Task goal: Copy exactly the lines of the records below, and only those lines, beginning with the line that contains "Lemma register_all_lookup regs" and ending with the line that contains "(** The socket".
=== Entries supplied ===
Lemma params_all fuel pre kvs frag m :
  Forall pair_ok kvs -> fragment frag -> (length kvs < fuel)%nat ->
  params_loop fuel (pre ++ query kvs ++ frag) (zlen pre) (zlen (pre ++ query kvs)) m = Some (all_params kvs m).
Proof.
  intros Hk Hf. revert fuel pre m. induction Hk as [|[k v] kvs Hkv Hk IH]; intros fuel pre m Hfuel;
    destruct fuel as [|fuel]; cbn [length] in Hfuel; try lia.
  { cbn [query params_loop]. by rewrite (app_nil_r pre), Z.ltb_irrefl. }
  rewrite query_cons. set (tail := match kvs with [] => [] | _ => AMP :: query kvs end).
  replace ((pair_text (k, v) ++ tail) ++ frag) with (pair_text (k, v) ++ tail ++ frag) by app_simpl.
  rewrite params_round by (done || by destruct kvs). unfold all_params. cbn [fold_left fst snd].
  destruct kvs as [|kv kvs].
  - unfold tail. rewrite app_nil_r. destruct fuel as [|fuel]; [lia|]. cbn [params_loop].
    by rewrite (proj2 (Z.ltb_ge _ _)) by lia.
  - specialize (IH fuel (pre ++ pair_text (k, v) ++ [AMP]) (map_insert k v m) ltac:(lia)).
    unfold all_params in IH. rewrite <- IH. unfold tail. f_equal.
    + app_simpl.
    + zlen_simpl. lia.
    + zlen_simpl. lia.
Qed.

Lemma length_query kvs : (length kvs <= length (query kvs))%nat.
Proof.
  induction kvs as [|kv kvs IH]; [done|]. rewrite query_cons, length_app. unfold pair_text. rewrite length_app.
  cbn [length]. destruct kvs; cbn [length] in *; lia.
Qed.

Lemma query_no_hash kvs : Forall pair_ok kvs -> HASH ∉ query kvs.
Proof.
  induction 1 as [|kv kvs (H1 & H2 & H3 & H4) _ IH]; [by apply not_elem_of_nil|].
  rewrite query_cons. unfold pair_text. rewrite !not_elem_of_app, not_elem_of_cons.
  split_and!; try done. destruct kvs; [by apply not_elem_of_nil|]. by rewrite not_elem_of_cons.
Qed.

Lemma find_int_0 c a r : c ∉ a -> find_int c 0 (a ++ c :: r) = zlen a.
Proof.
  intros H. pose proof (find_from_app c [] (a ++ c :: r) (length a) (str_find_char c a r H)) as E.
  cbn [app] in E. change (zlen []) with 0 in E. rewrite E. unfold zlen. lia.
Qed.

Lemma find_int_None c s : c ∉ s -> find_int c 0 s = -1.
Proof. apply (find_from_None c []). Qed.

(** The entry that counts is the first one. *)
Definition first_value (kvs : list (list Z * list Z)) (k : list Z) : option (list Z) :=
  snd <$> List.find (fun kv => str_eqb kv.1 k) kvs.

Lemma map_insert_lookup k v m k' :
  map_insert k v m !! k' = match m !! k' with Some x => Some x | None => if str_eqb k k' then Some v else None end.
Proof.
  unfold map_insert, str_eqb. case_bool_decide as E.
  - subst k'. destruct (m !! k) eqn:Em; [done|]. by rewrite lookup_insert_eq.
  - destruct (m !! k); [by destruct (m !! k')|]. rewrite lookup_insert_ne by done. by destruct (m !! k').
Qed.

Lemma all_params_lookup kvs m k :
  all_params kvs m !! k = match m !! k with Some x => Some x | None => first_value kvs k end.
Proof.
  revert m. induction kvs as [|kv kvs IH]; intros m; cbn [all_params fold_left].
  - by destruct (m !! k).
  - unfold all_params in IH. rewrite IH, map_insert_lookup. unfold first_value. cbn [List.find].
    destruct (m !! k); [done|]. by destruct (str_eqb kv.1 k).
Qed.

Lemma parserParams_query path kvs frag :
  QUESTION ∉ path -> HASH ∉ path -> Forall pair_ok kvs -> fragment frag ->
  parserParams (path ++ QUESTION :: query kvs ++ frag) = Some (path, all_params kvs ∅).
Proof.
  intros Hq Hh Hk Hf. unfold parserParams. set (uri := path ++ _).
  assert (Huri : uri = (path ++ [QUESTION]) ++ query kvs ++ frag) by (unfold uri; app_simpl).
  assert (Hq' : find_int QUESTION 0 uri = zlen path) by (by apply find_int_0).
  pose proof (zlen_nonneg path). rewrite Hq', (proj2 (Z.eqb_neq _ (-1))) by lia.
  assert (Hend : (let e := find_int HASH 0 uri in if e =? -1 then zlen uri else e) =
    zlen ((path ++ [QUESTION]) ++ query kvs)).
  { assert (Hno : HASH ∉ (path ++ [QUESTION]) ++ query kvs).
    { rewrite !not_elem_of_app, not_elem_of_cons. split_and!; try done; [by apply not_elem_of_nil|by apply query_no_hash]. }
    destruct frag as [|c frag].
    - rewrite app_nil_r in Huri. rewrite Huri. by rewrite find_int_None.
    - cbn in Hf. subst c. rewrite Huri, app_assoc. rewrite find_int_0 by done. cbn zeta.
      pose proof (zlen_nonneg ((path ++ [QUESTION]) ++ query kvs)).
      by rewrite (proj2 (Z.eqb_neq _ (-1))) by lia. }
  cbn zeta in *. rewrite Hend.
  replace (zlen path + 1) with (zlen (path ++ [QUESTION])) by (zlen_simpl; lia).
  rewrite Huri at 2. rewrite params_all; [|done|done|].
  - cbn [mbind option_bind]. do 2 f_equal. unfold uri. exact (sub_app [] path (QUESTION :: query kvs ++ frag)).
  - rewrite Huri, !length_app. pose proof (length_query kvs). lia.
Qed.

(** ** Lemmas on cookies *)

Lemma getlines_sep c a s item :
  c ∉ a -> getlines c (a ++ c :: s) item = (item ++ a) :: getlines c s [].
Proof.
  revert item. induction a as [|x a IH]; intros item Hc; cbn [app getlines].
  - by rewrite Z.eqb_refl, app_nil_r.
  - rewrite not_elem_of_cons in Hc. destruct Hc as [Hx Ha].
    rewrite (proj2 (Z.eqb_neq x c)) by done. rewrite IH by done. f_equal. app_simpl.
Qed.

Lemma getlines_last c a item :
  c ∉ a -> item ++ a <> [] -> getlines c a item = [item ++ a].
Proof.
  revert item. induction a as [|x a IH]; intros item Hc Hn; cbn [getlines].
  - rewrite app_nil_r in *. by destruct item.
  - rewrite not_elem_of_cons in Hc. destruct Hc as [Hx Ha].
    rewrite (proj2 (Z.eqb_neq x c)) by done. rewrite IH by (done || by destruct item). f_equal. app_simpl.
Qed.

(** The text of a [Cookie] header: the pairs separated by [; ]. *)
Fixpoint cookie_text (kvs : list (list Z * list Z)) : list Z :=
  match kvs with
  | [] => []
  | [kv] => pair_text kv
  | kv :: kvs => pair_text kv ++ SEMI :: 32 :: cookie_text kvs
  end.

Definition no_leading_blank (s : list Z) : Prop := match s with c :: _ => is_blank c = false | [] => True end.
#[global] Instance no_leading_blank_dec s : Decision (no_leading_blank s).
Proof. destruct s; cbn; apply _. Defined.

(** Names without [=] and [;], values without [;], neither starting with a blank. *)
Definition cookie_ok (kv : list Z * list Z) : Prop :=
  (EQUALS ∉ kv.1) /\ (SEMI ∉ kv.1) /\ (SEMI ∉ kv.2) /\ no_leading_blank kv.1 /\ no_leading_blank kv.2.
#[global] Instance cookie_ok_dec kv : Decision (cookie_ok kv).
Proof. unfold cookie_ok. apply _. Defined.

Lemma erase_none s : no_leading_blank s -> erase_blanks s = s.
Proof. destruct s as [|c s]; [done|]. cbn. by intros ->. Qed.

Lemma parse_cookie_pair m kv (blank : bool) :
  cookie_ok kv -> parse_cookie m ((if blank then [32] else []) ++ pair_text kv) = map_insert kv.1 kv.2 m.
Proof.
  intros (H1 & H2 & H3 & H4 & H5). unfold parse_cookie. destruct kv as [k v]. cbn [fst snd] in *.
  set (b := if blank then [32] else []).
  assert (Hb : EQUALS ∉ b ++ k) by (rewrite not_elem_of_app; split; [destruct blank; decide_now|done]).
  replace (b ++ pair_text (k, v)) with ((b ++ k) ++ EQUALS :: v) by (unfold pair_text; cbn; app_simpl).
  rewrite str_find_char by done. unfold str_substr. rewrite drop_0, take_app_length', drop_app_add by done.
  change (drop 1 (EQUALS :: v)) with v. rewrite (erase_none v) by done. f_equal.
  destruct blank; cbn; by apply erase_none.
Qed.

Lemma parserCookies_loop kvs m (blank : bool) :
  Forall cookie_ok kvs ->
  fold_left parse_cookie (getlines SEMI (cookie_text kvs) (if blank then [32] else [])) m = all_params kvs m.
Proof.
  intros Hk. revert m blank. induction Hk as [|kv kvs Hkv Hk IH]; intros m blank; [by destruct blank|].
  assert (Hs : SEMI ∉ pair_text kv).
  { destruct Hkv as (_ & H2 & H3 & _). unfold pair_text. by rewrite not_elem_of_app, not_elem_of_cons. }
  unfold all_params. cbn [fold_left]. fold (all_params kvs (map_insert kv.1 kv.2 m)).
  destruct kvs as [|kv' kvs].
  - cbn [cookie_text]. rewrite getlines_last; [|done|by destruct blank, kv as [[|??] ?]].
    cbn [fold_left]. by rewrite parse_cookie_pair.
  - change (cookie_text (kv :: kv' :: kvs)) with (pair_text kv ++ SEMI :: 32 :: cookie_text (kv' :: kvs)).
    rewrite getlines_sep by done. cbn [fold_left]. rewrite parse_cookie_pair by done.
    rewrite <- (IH _ true). done.
Qed.

(** * Results *)

(** Requests are decoded: for a URI made of a path, a query of [key=value] pairs
    and possibly a fragment, and a [Cookie] header of pairs separated by [; ], the
    constructor returns the path, and [getParam] and [getCookie] give the first
    value of every key, the empty string for the others. *)
Theorem request_decoded path kvs frag cookies :
  QUESTION ∉ path -> HASH ∉ path -> Forall pair_ok kvs -> fragment frag -> Forall cookie_ok cookies ->
  exists r, Request_ctor (path ++ QUESTION :: query kvs ++ frag) (cookie_text cookies) = Some r /\
    m_path r = path /\
    (forall k, getParam r k = default [] (first_value kvs k)) /\
    (forall k, getCookie r k = default [] (first_value cookies k)).
Proof.
  intros Hq Hh Hk Hf Hc. unfold Request_ctor. rewrite parserParams_query by done. cbn [mbind option_bind fst snd].
  eexists. split_and!; [done|done| |]; intros k; unfold getParam, getCookie; cbn [m_params m_cookies].
  - by rewrite all_params_lookup, lookup_empty.
  - unfold parserCookies. pose proof (parserCookies_loop cookies ∅ false Hc) as E. cbn [app] in E. cbv iota in E.
    by rewrite E, all_params_lookup, lookup_empty.
Qed.

Lemma request_decoded_witness :
  exists r, Request_ctor (str "/index?a=1&b=2=3&a=4#top?x=9") (str "sid=abc; lang=en") = Some r /\
    m_path r = str "/index" /\ getParam r (str "a") = str "1" /\ getParam r (str "b") = str "2=3" /\
    getCookie r (str "lang") = str "en".
Proof.
  destruct (request_decoded (str "/index") [(str "a", str "1"); (str "b", str "2=3"); (str "a", str "4")]
    (str "#top?x=9") [(str "sid", str "abc"); (str "lang", str "en")]) as (r & Hr & Hp & Hk & Hc);
    [decide_now|decide_now|decide_now|done|decide_now|].
  exists r. rewrite !Hk, Hc. by split_and!.
Defined.

(** Without a [?] the whole URI is read as a query: the path stays empty and a
    path that contains [=] becomes a parameter. *)
Theorem params_without_query kvs :
  Forall pair_ok kvs -> QUESTION ∉ query kvs ->
  exists r, Request_ctor (query kvs) [] = Some r /\ m_path r = [] /\
    (forall k, getParam r k = default [] (first_value kvs k)).
Proof.
  intros Hk Hq. unfold Request_ctor, parserParams. rewrite (find_int_None QUESTION) by done.
  rewrite (find_int_None HASH) by (by apply query_no_hash). cbn zeta. change (-1 =? -1) with true. cbv iota.
  pose proof (params_all (S (length (query kvs))) [] kvs [] ∅ Hk I) as E. cbn [app] in E.
  rewrite app_nil_r in E. change (-1 + 1) with (zlen (@nil Z)). rewrite E by (pose proof (length_query kvs); lia).
  cbn [mbind option_bind fst snd]. eexists. split_and!; [done..|].
  intros k. unfold getParam. cbn [m_params]. by rewrite all_params_lookup, lookup_empty.
Qed.

Lemma params_without_query_witness :
  exists r, Request_ctor (str "/files/v=2") [] = Some r /\ m_path r = [] /\ getParam r (str "/files/v") = str "2".
Proof.
  destruct (params_without_query [(str "/files/v", str "2")]) as (r & Hr & Hp & Hk); [decide_now|decide_now|].
  exists r. rewrite Hk. by split_and!.
Defined.

(** ** Routing *)

Definition register_all (regs : list (list Z * Z * nat)) : urls :=
  fold_left (fun m r => registerUrl r.1.1 r.2 r.1.2 m) regs ∅.

Lemma register_all_lookup regs m path :
  fold_left (fun m r => registerUrl r.1.1 r.2 r.1.2 m) regs m !! path =
  match List.find (fun r => str_eqb r.1.1 path) (reverse regs) with
  | Some r => Some (r.1.2, r.2)
  | None => m !! path
  end.
Proof.
  induction regs as [|r regs IH] using rev_ind; [done|].
  rewrite fold_left_app, reverse_snoc. cbn [fold_left List.find]. unfold registerUrl, str_eqb.
  case_bool_decide as E; [by rewrite E, lookup_insert_eq|by rewrite lookup_insert_ne].
Qed.

(** Routing: for a URL whose path contains no [?], with or without a query, the
    handler awaited is that of the last registration of the path, provided the
    request's method is the registered one.  So a second registration of a path
    under another method takes the first one's place. *)
Theorem handler_chosen regs path q method :
  QUESTION ∉ path -> match q with [] => True | c :: _ => c = QUESTION end ->
  execHandler (register_all regs) (path ++ q) method =
  match List.find (fun r => str_eqb r.1.1 path) (reverse regs) with
  | Some r => if str_eqb method (HttpMethodToString r.1.2) then Some r.2 else None
  | None => None
  end.
Proof.
  intros Hq Hc. unfold execHandler, register_all.
  assert (Hp : (if find_int QUESTION 0 (path ++ q) =? -1 then path ++ q
                else sub 0 (find_int QUESTION 0 (path ++ q)) (path ++ q)) = path).
  { destruct q as [|c q]; [by rewrite app_nil_r, find_int_None|]. subst c. rewrite find_int_0 by done.
    pose proof (zlen_nonneg path). rewrite (proj2 (Z.eqb_neq _ (-1))) by lia. exact (sub_app [] path _). }
  cbn zeta. rewrite Hp, register_all_lookup. by destruct (List.find _ _) as [[[u m] cb]|].
Qed.

Lemma handler_chosen_witness :
  let urls := register_all [(str "/user", HTTP_GET, 1%nat); (str "/user", HTTP_POST, 2%nat)] in
  execHandler urls (str "/user?id=7") (str "POST") = Some 2%nat /\
  execHandler urls (str "/user") (str "GET") = None.
Proof.
  split.
  - rewrite (handler_chosen [(str "/user", HTTP_GET, 1%nat); (str "/user", HTTP_POST, 2%nat)] (str "/user") (str "?id=7"));
      [done|decide_now|done].
  - rewrite (handler_chosen [(str "/user", HTTP_GET, 1%nat); (str "/user", HTTP_POST, 2%nat)] (str "/user") []);
      [done|decide_now|done].
Defined.

(** ** Responses *)

(** The socket takes something, and no more than it is offered. *)
Fixpoint takes (answers : list (Z * Z)) (remaining : Z) : Prop :=
  match answers with
  | [] => 0 <= remaining
  | a :: answers => 0 < a.1 <= remaining /\ takes answers (remaining - a.1)
  end.
Definition total (answers : list (Z * Z)) : Z := foldr (fun a n => a.1 + n) 0 answers.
===
Result for this task:
Lemma register_all_lookup regs m path :
  fold_left (fun m r => registerUrl r.1.1 r.2 r.1.2 m) regs m !! path =
  match List.find (fun r => str_eqb r.1.1 path) (reverse regs) with
  | Some r => Some (r.1.2, r.2)
  | None => m !! path
  end.
Proof.
  induction regs as [|r regs IH] using rev_ind; [done|].
  rewrite fold_left_app, reverse_snoc. cbn [fold_left List.find]. unfold registerUrl, str_eqb.
  case_bool_decide as E; [by rewrite E, lookup_insert_eq|by rewrite lookup_insert_ne].
Qed.

(** Routing: for a URL whose path contains no [?], with or without a query, the
    handler awaited is that of the last registration of the path, provided the
    request's method is the registered one.  So a second registration of a path
    under another method takes the first one's place. *)
Theorem handler_chosen regs path q method :
  QUESTION ∉ path -> match q with [] => True | c :: _ => c = QUESTION end ->
  execHandler (register_all regs) (path ++ q) method =
  match List.find (fun r => str_eqb r.1.1 path) (reverse regs) with
  | Some r => if str_eqb method (HttpMethodToString r.1.2) then Some r.2 else None
  | None => None
  end.
Proof.
  intros Hq Hc. unfold execHandler, register_all.
  assert (Hp : (if find_int QUESTION 0 (path ++ q) =? -1 then path ++ q
                else sub 0 (find_int QUESTION 0 (path ++ q)) (path ++ q)) = path).
  { destruct q as [|c q]; [by rewrite app_nil_r, find_int_None|]. subst c. rewrite find_int_0 by done.
    pose proof (zlen_nonneg path). rewrite (proj2 (Z.eqb_neq _ (-1))) by lia. exact (sub_app [] path _). }
  cbn zeta. rewrite Hp, register_all_lookup. by destruct (List.find _ _) as [[[u m] cb]|].
Qed.

Lemma handler_chosen_witness :
  let urls := register_all [(str "/user", HTTP_GET, 1%nat); (str "/user", HTTP_POST, 2%nat)] in
  execHandler urls (str "/user?id=7") (str "POST") = Some 2%nat /\
  execHandler urls (str "/user") (str "GET") = None.
Proof.
  split.
  - rewrite (handler_chosen [(str "/user", HTTP_GET, 1%nat); (str "/user", HTTP_POST, 2%nat)] (str "/user") (str "?id=7"));
      [done|decide_now|done].
  - rewrite (handler_chosen [(str "/user", HTTP_GET, 1%nat); (str "/user", HTTP_POST, 2%nat)] (str "/user") []);
      [done|decide_now|done].
Defined.

(** ** Responses *)

(** The socket takes something, and no more than it is offered. *)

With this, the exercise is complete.